--- WHAT YOU WILL DO ---
Repeat all the data that appears below, keeping it exact.

>>>>

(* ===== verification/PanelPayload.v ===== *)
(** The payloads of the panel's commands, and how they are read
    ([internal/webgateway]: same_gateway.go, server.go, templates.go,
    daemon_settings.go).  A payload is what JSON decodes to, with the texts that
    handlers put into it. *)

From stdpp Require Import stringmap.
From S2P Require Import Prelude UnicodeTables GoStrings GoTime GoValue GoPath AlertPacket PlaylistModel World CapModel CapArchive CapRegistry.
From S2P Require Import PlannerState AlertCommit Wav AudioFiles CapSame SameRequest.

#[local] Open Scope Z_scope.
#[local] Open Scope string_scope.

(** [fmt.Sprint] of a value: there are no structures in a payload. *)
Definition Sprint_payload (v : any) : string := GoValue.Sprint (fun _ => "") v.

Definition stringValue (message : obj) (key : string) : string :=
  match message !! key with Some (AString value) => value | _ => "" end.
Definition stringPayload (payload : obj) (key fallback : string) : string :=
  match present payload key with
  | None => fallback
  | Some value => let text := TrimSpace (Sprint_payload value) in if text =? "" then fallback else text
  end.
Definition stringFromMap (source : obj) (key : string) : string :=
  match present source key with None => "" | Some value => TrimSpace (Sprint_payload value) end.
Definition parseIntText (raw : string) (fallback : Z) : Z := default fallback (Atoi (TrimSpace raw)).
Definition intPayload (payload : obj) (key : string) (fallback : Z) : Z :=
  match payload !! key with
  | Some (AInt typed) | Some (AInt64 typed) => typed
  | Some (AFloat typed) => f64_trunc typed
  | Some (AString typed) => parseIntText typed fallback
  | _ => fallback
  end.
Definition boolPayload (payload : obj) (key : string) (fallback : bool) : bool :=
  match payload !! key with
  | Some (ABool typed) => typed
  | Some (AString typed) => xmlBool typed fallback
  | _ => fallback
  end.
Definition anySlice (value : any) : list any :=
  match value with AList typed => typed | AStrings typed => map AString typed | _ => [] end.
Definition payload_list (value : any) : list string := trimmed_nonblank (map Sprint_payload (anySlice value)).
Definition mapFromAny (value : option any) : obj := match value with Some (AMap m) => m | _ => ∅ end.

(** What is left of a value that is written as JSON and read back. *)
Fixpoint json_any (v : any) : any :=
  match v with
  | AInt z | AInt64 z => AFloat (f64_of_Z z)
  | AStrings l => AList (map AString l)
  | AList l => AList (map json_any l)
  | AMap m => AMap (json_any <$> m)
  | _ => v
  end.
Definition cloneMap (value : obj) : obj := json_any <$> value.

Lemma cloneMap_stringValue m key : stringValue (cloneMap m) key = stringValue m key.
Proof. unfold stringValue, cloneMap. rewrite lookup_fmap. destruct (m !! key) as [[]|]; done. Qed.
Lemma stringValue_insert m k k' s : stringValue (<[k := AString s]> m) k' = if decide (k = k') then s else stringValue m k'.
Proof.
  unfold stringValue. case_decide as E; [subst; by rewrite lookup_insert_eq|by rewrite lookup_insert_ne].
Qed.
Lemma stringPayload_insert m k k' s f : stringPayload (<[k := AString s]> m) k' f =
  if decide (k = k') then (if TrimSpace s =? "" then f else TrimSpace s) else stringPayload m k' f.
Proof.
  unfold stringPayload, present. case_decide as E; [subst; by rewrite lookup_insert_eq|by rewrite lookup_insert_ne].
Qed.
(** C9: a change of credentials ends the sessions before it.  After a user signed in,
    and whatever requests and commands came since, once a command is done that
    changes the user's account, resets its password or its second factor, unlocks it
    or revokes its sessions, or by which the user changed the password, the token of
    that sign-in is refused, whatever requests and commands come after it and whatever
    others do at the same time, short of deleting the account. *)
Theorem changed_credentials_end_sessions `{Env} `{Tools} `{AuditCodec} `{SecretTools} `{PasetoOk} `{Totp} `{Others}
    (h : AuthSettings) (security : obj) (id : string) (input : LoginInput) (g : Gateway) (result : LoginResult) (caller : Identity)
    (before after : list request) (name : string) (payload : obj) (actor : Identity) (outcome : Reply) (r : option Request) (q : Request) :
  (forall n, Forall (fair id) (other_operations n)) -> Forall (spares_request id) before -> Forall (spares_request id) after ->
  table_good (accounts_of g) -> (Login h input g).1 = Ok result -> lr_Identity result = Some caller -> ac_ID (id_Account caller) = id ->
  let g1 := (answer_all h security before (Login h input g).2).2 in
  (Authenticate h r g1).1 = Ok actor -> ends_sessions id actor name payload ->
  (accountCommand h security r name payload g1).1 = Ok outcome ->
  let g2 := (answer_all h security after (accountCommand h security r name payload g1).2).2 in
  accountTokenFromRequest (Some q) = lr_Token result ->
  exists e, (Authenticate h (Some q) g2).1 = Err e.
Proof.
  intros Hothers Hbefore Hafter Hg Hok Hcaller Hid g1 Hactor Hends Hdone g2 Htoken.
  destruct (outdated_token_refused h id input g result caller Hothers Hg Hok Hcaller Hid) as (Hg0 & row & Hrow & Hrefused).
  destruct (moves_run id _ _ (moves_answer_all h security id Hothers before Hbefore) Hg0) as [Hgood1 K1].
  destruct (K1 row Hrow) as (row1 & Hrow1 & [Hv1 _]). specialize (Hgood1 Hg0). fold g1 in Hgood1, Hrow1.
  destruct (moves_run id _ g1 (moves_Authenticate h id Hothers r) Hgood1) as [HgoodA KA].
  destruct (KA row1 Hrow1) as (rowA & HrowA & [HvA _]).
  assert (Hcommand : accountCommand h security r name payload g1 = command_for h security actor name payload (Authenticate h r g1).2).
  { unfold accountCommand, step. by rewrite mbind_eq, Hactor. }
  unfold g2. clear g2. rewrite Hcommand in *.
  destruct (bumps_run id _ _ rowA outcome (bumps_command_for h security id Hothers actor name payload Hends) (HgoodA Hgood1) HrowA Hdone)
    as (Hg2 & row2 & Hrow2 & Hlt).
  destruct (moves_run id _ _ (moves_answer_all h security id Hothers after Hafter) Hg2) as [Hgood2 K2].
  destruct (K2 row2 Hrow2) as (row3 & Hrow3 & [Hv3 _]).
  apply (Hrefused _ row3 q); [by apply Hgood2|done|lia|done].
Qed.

<<<<

--- ANSWER SPACE ---
(* ===== verification/PanelPayload.v ===== *)
(** The payloads of the panel's commands, and how they are read
    ([internal/webgateway]: same_gateway.go, server.go, templates.go,
    daemon_settings.go).  A payload is what JSON decodes to, with the texts that
    handlers put into it. *)

From stdpp Require Import stringmap.
From S2P Require Import Prelude UnicodeTables GoStrings GoTime GoValue GoPath AlertPacket PlaylistModel World CapModel CapArchive CapRegistry.
From S2P Require Import PlannerState AlertCommit Wav AudioFiles CapSame SameRequest.

#[local] Open Scope Z_scope.
#[local] Open Scope string_scope.

(** [fmt.Sprint] of a value: there are no structures in a payload. *)
Definition Sprint_payload (v : any) : string := GoValue.Sprint (fun _ => "") v.

Definition stringValue (message : obj) (key : string) : string :=
  match message !! key with Some (AString value) => value | _ => "" end.
Definition stringPayload (payload : obj) (key fallback : string) : string :=
  match present payload key with
  | None => fallback
  | Some value => let text := TrimSpace (Sprint_payload value) in if text =? "" then fallback else text
  end.
Definition stringFromMap (source : obj) (key : string) : string :=
  match present source key with None => "" | Some value => TrimSpace (Sprint_payload value) end.
Definition parseIntText (raw : string) (fallback : Z) : Z := default fallback (Atoi (TrimSpace raw)).
Definition intPayload (payload : obj) (key : string) (fallback : Z) : Z :=
  match payload !! key with
  | Some (AInt typed) | Some (AInt64 typed) => typed
  | Some (AFloat typed) => f64_trunc typed
  | Some (AString typed) => parseIntText typed fallback
  | _ => fallback
  end.
Definition boolPayload (payload : obj) (key : string) (fallback : bool) : bool :=
  match payload !! key with
  | Some (ABool typed) => typed
  | Some (AString typed) => xmlBool typed fallback
  | _ => fallback
  end.
Definition anySlice (value : any) : list any :=
  match value with AList typed => typed | AStrings typed => map AString typed | _ => [] end.
Definition payload_list (value : any) : list string := trimmed_nonblank (map Sprint_payload (anySlice value)).
Definition mapFromAny (value : option any) : obj := match value with Some (AMap m) => m | _ => ∅ end.

(** What is left of a value that is written as JSON and read back. *)
Fixpoint json_any (v : any) : any :=
  match v with
  | AInt z | AInt64 z => AFloat (f64_of_Z z)
  | AStrings l => AList (map AString l)
  | AList l => AList (map json_any l)
  | AMap m => AMap (json_any <$> m)
  | _ => v
  end.
Definition cloneMap (value : obj) : obj := json_any <$> value.

Lemma cloneMap_stringValue m key : stringValue (cloneMap m) key = stringValue m key.
Proof. unfold stringValue, cloneMap. rewrite lookup_fmap. destruct (m !! key) as [[]|]; done. Qed.
Lemma stringValue_insert m k k' s : stringValue (<[k := AString s]> m) k' = if decide (k = k') then s else stringValue m k'.
Proof.
  unfold stringValue. case_decide as E; [subst; by rewrite lookup_insert_eq|by rewrite lookup_insert_ne].
Qed.
Lemma stringPayload_insert m k k' s f : stringPayload (<[k := AString s]> m) k' f =
  if decide (k = k') then (if TrimSpace s =? "" then f else TrimSpace s) else stringPayload m k' f.
Proof.
  unfold stringPayload, present. case_decide as E; [subst; by rewrite lookup_insert_eq|by rewrite lookup_insert_ne].
Qed.
(** C9: a change of credentials ends the sessions before it.  After a user signed in,
    and whatever requests and commands came since, once a command is done that
    changes the user's account, resets its password or its second factor, unlocks it
    or revokes its sessions, or by which the user changed the password, the token of
    that sign-in is refused, whatever requests and commands come after it and whatever
    others do at the same time, short of deleting the account. *)
Theorem changed_credentials_end_sessions `{Env} `{Tools} `{AuditCodec} `{SecretTools} `{PasetoOk} `{Totp} `{Others}
    (h : AuthSettings) (security : obj) (id : string) (input : LoginInput) (g : Gateway) (result : LoginResult) (caller : Identity)
    (before after : list request) (name : string) (payload : obj) (actor : Identity) (outcome : Reply) (r : option Request) (q : Request) :
  (forall n, Forall (fair id) (other_operations n)) -> Forall (spares_request id) before -> Forall (spares_request id) after ->
  table_good (accounts_of g) -> (Login h input g).1 = Ok result -> lr_Identity result = Some caller -> ac_ID (id_Account caller) = id ->
  let g1 := (answer_all h security before (Login h input g).2).2 in
  (Authenticate h r g1).1 = Ok actor -> ends_sessions id actor name payload ->
  (accountCommand h security r name payload g1).1 = Ok outcome ->
  let g2 := (answer_all h security after (accountCommand h security r name payload g1).2).2 in
  accountTokenFromRequest (Some q) = lr_Token result ->
  exists e, (Authenticate h (Some q) g2).1 = Err e.
Proof.
  intros Hothers Hbefore Hafter Hg Hok Hcaller Hid g1 Hactor Hends Hdone g2 Htoken.
  destruct (outdated_token_refused h id input g result caller Hothers Hg Hok Hcaller Hid) as (Hg0 & row & Hrow & Hrefused).
  destruct (moves_run id _ _ (moves_answer_all h security id Hothers before Hbefore) Hg0) as [Hgood1 K1].
  destruct (K1 row Hrow) as (row1 & Hrow1 & [Hv1 _]). specialize (Hgood1 Hg0). fold g1 in Hgood1, Hrow1.
  destruct (moves_run id _ g1 (moves_Authenticate h id Hothers r) Hgood1) as [HgoodA KA].
  destruct (KA row1 Hrow1) as (rowA & HrowA & [HvA _]).
  assert (Hcommand : accountCommand h security r name payload g1 = command_for h security actor name payload (Authenticate h r g1).2).
  { unfold accountCommand, step. by rewrite mbind_eq, Hactor. }
  unfold g2. clear g2. rewrite Hcommand in *.
  destruct (bumps_run id _ _ rowA outcome (bumps_command_for h security id Hothers actor name payload Hends) (HgoodA Hgood1) HrowA Hdone)
    as (Hg2 & row2 & Hrow2 & Hlt).
  destruct (moves_run id _ _ (moves_answer_all h security id Hothers after Hafter) Hg2) as [Hgood2 K2].
  destruct (K2 row2 Hrow2) as (row3 & Hrow3 & [Hv3 _]).
  apply (Hrefused _ row3 q); [by apply Hgood2|done|lia|done].
Qed.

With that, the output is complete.